Lemma respond_tinv t j hd pd w :
  tinv n t w → is_Some (inflight (mem w) !! j) →
  ∃ w', respond t j hd pd w = Ok w' ∧ tinv n t w' ∧ evs w' ≡ₚ evs w ∧
    backlog (port w') = backlog (port w) ∧ S (length (inflight (mem w'))) = length (inflight (mem w)) ∧
    (length (events (port w')) <= S (length (events (port w))))%nat.
Proof using HP.
  intros [Hok Hmv Ht] Hj. pose proof Hj as [[p p'] Hp]. unfold respond. rewrite Hp.
  assert (Packet.answers p (Packet.set_delays hd pd p')) as Hans.
  { apply Packet.answers_delayed. pose proof (mo_answers _ _ _ _ Hmv) as Hf. rewrite Forall_lookup in Hf.
    exact (Hf j (p, p') Hp). }
  pose proof (take_drop_middle _ _ _ Hp) as Hsplit.
  set (l1 := take j (inflight (mem w))) in *. set (l2 := drop (S j) (inflight (mem w))) in *.
  assert (DmaTiming.inflight (sys_of t w) = l1.*1 ++ p :: l2.*1) as Hfl
    by (simpl; by rewrite <-Hsplit, fmap_app).
  destruct (DmaTiming.response_live k (sys_of t w) _ p _ _ Hok Hfl Hans) as (s' & Hs & Hok').
  pose proof (response_responds k (sys_of t w) _ p _ _ s' (proj1 Hok) Hfl Hans Hs) as Hresp.
  simpl in Hs. rewrite Hs, res_bind_Ok. eexists. split; [done|]. destruct (ok_canon _ _ _ _ Hok') as [Hok2 Hev].
  pose proof (respond_moving n t _ s' _ _ j Hresp Hmv Hj) as Hmv'. simpl in Hresp.
  assert (delete j (inflight (mem w)) = l1 ++ l2) as Hdel by apply delete_take_drop.
  split; [constructor; [|done|]|].
  - unfold sys_of, evs. simpl. by rewrite Hdel, fmap_app.
  - simpl. destruct Hresp as (_ & i & x & Hx & [(y & _ & ->)|(_ & _ & e & ->)]); [done|].
    apply Forall_app. split; [done|]. constructor; [|constructor]. simpl.
    destruct (mo_covers _ _ _ _ Hmv i x Hx) as [z' [_ Hd _ _ _ _]]. lia.
  - simpl. unfold evs. simpl. split_and!.
    + by rewrite <-Hev.
    + by eapply respond_backlog.
    + rewrite length_delete by done. apply lookup_lt_Some in Hp. lia.
    + destruct Hresp as (_ & i & x & Hx & [(y & _ & ->)|(_ & _ & e & ->)]); [lia|]. rewrite length_app. simpl. lia.
Qed.

(** A range of the region is given to the port. *)
Lemma action_tinv t z pa size e w :
  tinv z t w → 0 <= z → 0 < size → z + size <= n → 0 <= pa → pa + size < 2 ^ 64 - 2 ^ k →
  dma_command c → e ∉ evs w →
  (∀ y, 0 <= y < size → EmulationPageTable.translate pt (a + (z + y)) = Some (pa + y)) →
  serves m0 k pa size →
  ∃ w', dmaAction rng acc edge c t pa size (Some e) (ptr_add buf z) 0 w = Ok w' ∧
    tinv (z + size) t w' ∧ evs w' ≡ₚ e :: evs w.
Proof using HP Hedge Hn.
  intros Hi Hz Hsz Hle Hpa Hend Hcmd Hnew Hmap Hsrv. pose proof Hi as [Hok Hmv Ht].
  assert (room (sys_of t w)) as Hroom by (apply (moving_room z); [done|lia|left; lia]).
  assert (DmaTiming.sane_action k c pa size) as Hsa by by constructor.
  destruct (DmaTiming.action_ok k (sys_of t w) (edge t) (acc (draws w)) c pa size e (ptr_add buf z) 0
    Hok Hsa (Hedge t) Hroom Hnew) as (o & s' & Hs & Hok').
  destruct (action_sends k (sys_of t w) (edge t) (acc (draws w)) c pa size e (ptr_add buf z) 0 o s' Hok Hsa Hnew Hs)
    as (s1 & Hpush & Hsend & Hc1).
  unfold dmaAction. simpl in Hs. rewrite Hs, res_bind_Ok. simpl in Hpush.
  destruct (pass_tinv (z + size) t w _ o s' (evs w ++ [e]) Hc1 Hsend) as (w' & -> & Hi' & Hev & _).
  - by eapply push_moving.
  - exact Hok'.
  - simpl. by rewrite (pu_events _ _ _ _ _ _ _ Hpush).
  - exists w'. split_and!; try done. rewrite Hev. simpl. by rewrite Permutation_app_comm.
Qed.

-=-=-

**What this task involves**
The required output is the stretch of entries above from the line containing "exact (Hf j" through the line containing "Lemma action_tinv t", reproduced exactly.

**Response**
    exact (Hf j (p, p') Hp). }
  pose proof (take_drop_middle _ _ _ Hp) as Hsplit.
  set (l1 := take j (inflight (mem w))) in *. set (l2 := drop (S j) (inflight (mem w))) in *.
  assert (DmaTiming.inflight (sys_of t w) = l1.*1 ++ p :: l2.*1) as Hfl
    by (simpl; by rewrite <-Hsplit, fmap_app).
  destruct (DmaTiming.response_live k (sys_of t w) _ p _ _ Hok Hfl Hans) as (s' & Hs & Hok').
  pose proof (response_responds k (sys_of t w) _ p _ _ s' (proj1 Hok) Hfl Hans Hs) as Hresp.
  simpl in Hs. rewrite Hs, res_bind_Ok. eexists. split; [done|]. destruct (ok_canon _ _ _ _ Hok') as [Hok2 Hev].
  pose proof (respond_moving n t _ s' _ _ j Hresp Hmv Hj) as Hmv'. simpl in Hresp.
  assert (delete j (inflight (mem w)) = l1 ++ l2) as Hdel by apply delete_take_drop.
  split; [constructor; [|done|]|].
  - unfold sys_of, evs. simpl. by rewrite Hdel, fmap_app.
  - simpl. destruct Hresp as (_ & i & x & Hx & [(y & _ & ->)|(_ & _ & e & ->)]); [done|].
    apply Forall_app. split; [done|]. constructor; [|constructor]. simpl.
    destruct (mo_covers _ _ _ _ Hmv i x Hx) as [z' [_ Hd _ _ _ _]]. lia.
  - simpl. unfold evs. simpl. split_and!.
    + by rewrite <-Hev.
    + by eapply respond_backlog.
    + rewrite length_delete by done. apply lookup_lt_Some in Hp. lia.
    + destruct Hresp as (_ & i & x & Hx & [(y & _ & ->)|(_ & _ & e & ->)]); [lia|]. rewrite length_app. simpl. lia.
Qed.

(** A range of the region is given to the port. *)
Lemma action_tinv t z pa size e w :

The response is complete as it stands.